#### [Work required]
Go through the entries, filter for the word "speechSynthesis", and copy every line that has it.

#### [Data to examine]
(** C5, as stated, fails: the error slot holds the message of an
    utterance error; [startReading] succeeds and the message is still
    there. *)
Lemma start_keeps_old_error :
  error Sample.failed_at_heading = "Error during speech synthesis"
  /\ isReading (state_of (startReading Sample.failed_at_heading)) = true
  /\ error (state_of (startReading Sample.failed_at_heading))
     = "Error during speech synthesis"
  /\ error (state_of (startReading Sample.failed_at_heading)) <> "".
Proof. by vm_compute. Qed.

(** Three times [prevSegment] while "Heading" is being read. *)
Lemma cursor_never_negative_witness :
  (0 <= currentSpeechIndex
          (Sample.run_sample [Previous; Previous; Previous] Sample.reading_heading))%Z
  /\ returns (prevSegment Sample.reading_heading) = true
  /\ prevSegment Sample.stopped_at_body = Returned Sample.stopped_at_body
  /\ currentSpeechIndex (state_of (prevSegment Sample.reading_heading)) = 0%Z.
Proof.
  destruct (cursor_never_negative Sample.print [Previous; Previous; Previous]
              Sample.reading_heading) as (H1 & H2 & _ & H4).
  destruct (cursor_never_negative Sample.print [] Sample.stopped_at_body)
    as (_ & _ & H3 & _).
  split; [apply H1; by vm_compute |].
  split; [exact H2 |].
  split; [apply H3; by vm_compute |].
  apply H4; by vm_compute.
Defined.

(** C6, as stated, fails: in a popup stopped at cursor 2, [prevSegment]
    does not take the cursor to 1; it does nothing. *)
Lemma previous_when_stopped_keeps_cursor :
  isReading Sample.stopped_at_body = false
  /\ currentSpeechIndex Sample.stopped_at_body = 2%Z
  /\ prevSegment Sample.stopped_at_body = Returned Sample.stopped_at_body
  /\ currentSpeechIndex (state_of (prevSegment Sample.stopped_at_body)) = 2%Z
  /\ currentSpeechIndex (state_of (prevSegment Sample.stopped_at_body))
     <> Z.max 0 (currentSpeechIndex Sample.stopped_at_body - 1).
Proof. by vm_compute. Qed.

(** C7, as stated, fails: after a click on Next and the engine's error
    signal for the utterance that the click cancelled, the player is not
    reading and "Heading" is queued; [stopReading] cancels it, so it is
    not a no-op. *)
Lemma stop_when_not_playing_cancels :
  attainable 1%N Sample.print Sample.parse Sample.interrupted
  /\ isReading Sample.interrupted = false
  /\ in_flight Sample.interrupted = Some (Sample.utter "Heading")
  /\ in_flight (stopReading Sample.interrupted) = None
  /\ stopReading Sample.interrupted <> Sample.interrupted.
Proof.
  split.
  { exists ∅, Sample.window,
      [Does ExtractBegin; Does (ExtractFinish Sample.host_ok);
       Does Start; Does Next; LateError].
    by vm_compute. }
  split; [by vm_compute |]. split; [by vm_compute |].
  split; [by vm_compute |].
  intros Heq. apply (f_equal in_flight) in Heq. by vm_compute in Heq.
Qed.

(** [stopReading] while "Body" is being read, in the popup stopped at
    "Body", and with "Heading" queued while the player is not reading. *)
Lemma stop_cancels_and_is_idempotent_witness :
  (isReading (stopReading Sample.reading_body) = false
   /\ in_flight (stopReading Sample.reading_body) = None
   /\ stopReading (stopReading Sample.reading_body)
      = stopReading Sample.reading_body)
  /\ stopReading Sample.stopped_at_body = Sample.stopped_at_body
  /\ (isReading (stopReading Sample.interrupted) = false
      /\ in_flight (stopReading Sample.interrupted) = None
      /\ stopReading (stopReading Sample.interrupted)
         = stopReading Sample.interrupted
      /\ (stopReading Sample.interrupted = Sample.interrupted
          <-> in_flight Sample.interrupted = None)).
Proof.
  split; [| split].
  - destruct (stop_cancels_and_is_idempotent 1%N Sample.print Sample.parse
                Sample.reading_body) as (A1 & A2 & _ & _ & A5 & _).
    { exists ∅, Sample.window,
        [Does ExtractBegin; Does (ExtractFinish Sample.host_ok);
         Does Start; Does UtteranceEnd; Does UtteranceEnd].
      vm_compute. reflexivity. }
    exact (conj A1 (conj A2 A5)).
  - destruct (stop_cancels_and_is_idempotent 1%N Sample.print Sample.parse
                Sample.stopped_at_body) as (_ & _ & _ & _ & _ & B6).
    { exists ∅, Sample.window,
        [Does ExtractBegin; Does (ExtractFinish Sample.host_ok);
         Does Start; Does UtteranceEnd; Does UtteranceEnd; Does Stop].
      vm_compute. reflexivity. }
    assert (R : isReading Sample.stopped_at_body = false)
      by (vm_compute; reflexivity).
    destruct (B6 R) as [_ B]. clear B6 R. apply B. vm_compute. reflexivity.
  - destruct (stop_cancels_and_is_idempotent 1%N Sample.print Sample.parse
                Sample.interrupted) as (C1 & C2 & _ & _ & C5 & C6).
    { exists ∅, Sample.window,
        [Does ExtractBegin; Does (ExtractFinish Sample.host_ok);
         Does Start; Does Next; LateError].
      vm_compute. reflexivity. }
    assert (R : isReading Sample.interrupted = false)
      by (clear; vm_compute; reflexivity).
    exact (conj C1 (conj C2 (conj C5 (C6 R)))).
Defined.

(** [startReading] with no segments, and with segments but no engine. *)
Lemma start_reports_failed_checks_witness :
  startReading Sample.fresh
    = Returned (set_error "No content to read" Sample.fresh)
  /\ startReading Sample.loaded_mute
     = Returned (set_error "Speech synthesis not available" Sample.loaded_mute)
  /\ isReading (state_of (startReading Sample.loaded_mute)) = false
  /\ returns (startReading Sample.loaded) = true.
Proof.
  destruct (start_reports_failed_checks 1%N Sample.print Sample.parse Sample.fresh)
    as (H1 & _).
  destruct (start_reports_failed_checks 1%N Sample.print Sample.parse
              Sample.loaded_mute) as (_ & H2 & H3 & _).
  destruct (start_reports_failed_checks 1%N Sample.print Sample.parse
              Sample.loaded) as (_ & _ & _ & H4).
  split; [apply H1; by vm_compute |].
  split; [apply H2; by vm_compute |].
  split; [by destruct H3 as (-> & _); [right; by vm_compute |] |].
  apply H4. apply (sample_reachable [ExtractBegin; ExtractFinish Sample.host_ok]).
Defined.

(** The rate set to 2: ["2"] is stored under the rate's key, and a popup
    mounted over that store starts with rate 2. *)
Lemma settings_written_through_and_reloaded_witness :
  getItem key_rate (write_speechRate Sample.print 2%N Sample.loaded) = Some "2"
  /\ speechRate
       (mounted 1%N Sample.print Sample.parse
          (localStorage (write_speechRate Sample.print 2%N Sample.loaded))
          Sample.window) = 2%N.
Proof.
  destruct (settings_written_through_and_reloaded 1%N Sample.print Sample.parse
              sample_parse_print Sample.loaded
              (sample_reachable [ExtractBegin; ExtractFinish Sample.host_ok]))
    as (H1 & _ & _ & H4 & _).
  split; [apply (H1 2%N); by vm_compute | apply (H4 2%N Sample.window)].
Defined.

(** A run of player operations from the loaded popup, ending while
    reading. *)
Lemma reading_needs_segments_and_engine_witness :
  (contentSegments
     (Sample.run_sample [Start; UtteranceEnd; Next; Previous; TogglePause]
        Sample.loaded) <> []
   /\ is_Some
        (speechSynthesis
           (Sample.run_sample [Start; UtteranceEnd; Next; Previous; TogglePause]
              Sample.loaded)))
  /\ (contentSegments Sample.loaded <> [] /\ is_Some (speechSynthesis Sample.loaded))
  /\ isReading (step Sample.print Next Sample.loaded) = false.
Proof.
  destruct (reading_needs_segments_and_engine Sample.print
              [Start; UtteranceEnd; Next; Previous; TogglePause] Sample.loaded)
    as (H1 & H2 & H3).
  split; [| split].
  - apply H1; [by repeat constructor | by vm_compute | by vm_compute].
  - apply H2; by vm_compute.
  - apply H3; by vm_compute.
Defined.

(** Outside the player's own operations: an extraction begun while the
    player is reading empties the segment list and leaves the reading
    flag up until the utterance in flight ends. *)
Example extraction_begun_while_reading :
  isReading (Sample.run_sample [Start; ExtractBegin] Sample.loaded) = true
  /\ contentSegments (Sample.run_sample [Start; ExtractBegin] Sample.loaded) = []
  /\ isReading
       (Sample.run_sample [Start; ExtractBegin; UtteranceEnd] Sample.loaded)
     = false.
Proof. by vm_compute. Qed.

(** * Examples for the further properties *)

Lemma sample_reachable_reading_heading :
  reachable 1%N Sample.print Sample.parse Sample.reading_heading.
Proof.
  exists ∅, Sample.window,
    [ExtractBegin; ExtractFinish Sample.host_ok; Start; UtteranceEnd].
  by vm_compute.
Qed.

Lemma sample_reachable_stopped :
  reachable 1%N Sample.print Sample.parse Sample.stopped_at_body.
Proof.
  exists ∅, Sample.window,
    [ExtractBegin; ExtractFinish Sample.host_ok; Start; UtteranceEnd;
     UtteranceEnd; Stop].
  by vm_compute.
Qed.

(** The end of "Heading" is signalled. *)
Lemma no_operation_throws_witness :
  returns (run_op Sample.print UtteranceEnd Sample.reading_heading) = true.
Proof.
  apply (no_operation_throws 1%N Sample.print Sample.parse UtteranceEnd
           Sample.reading_heading).
  exact sample_reachable_reading_heading.
Defined.

(** The queue after a click on Next while "Intro" was being read, and
    the engine's error signal for "Intro", which the click cancelled. *)
Lemma queue_holds_at_most_one_witness :
  speechSynthesis Sample.interrupted
    = Some (mkSynth [Sample.utter "Heading"] false)
  /\ (length (pending (mkSynth [Sample.utter "Heading"] false)) <= 1)%nat
  /\ isReading Sample.reading_intro = true
  /\ is_Some (speechSynthesis
               (happenings Sample.print
                  [Does ExtractBegin; Does (ExtractFinish Sample.host_ok);
                   Does Start]
                  (mounted 1%N Sample.print Sample.parse ∅ Sample.window))).
Proof.
  split; [vm_compute; reflexivity |].
  split.
  - destruct (queue_holds_at_most_one 1%N Sample.print Sample.parse
                ∅ Sample.window
                [Does ExtractBegin; Does (ExtractFinish Sample.host_ok);
                 Does Start; Does Next; LateError]) as (H1 & _).
    { repeat constructor; discriminate. }
    apply H1. vm_compute. reflexivity.
  - split; [vm_compute; reflexivity |].
    destruct (queue_holds_at_most_one 1%N Sample.print Sample.parse
                ∅ Sample.window
                [Does ExtractBegin; Does (ExtractFinish Sample.host_ok);
                 Does Start]) as (_ & H2).
    { repeat constructor; discriminate. }
    apply H2. vm_compute. reflexivity.
Defined.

#### [Written response]
        (speechSynthesis
  /\ (contentSegments Sample.loaded <> [] /\ is_Some (speechSynthesis Sample.loaded))
  speechSynthesis Sample.interrupted
  /\ is_Some (speechSynthesis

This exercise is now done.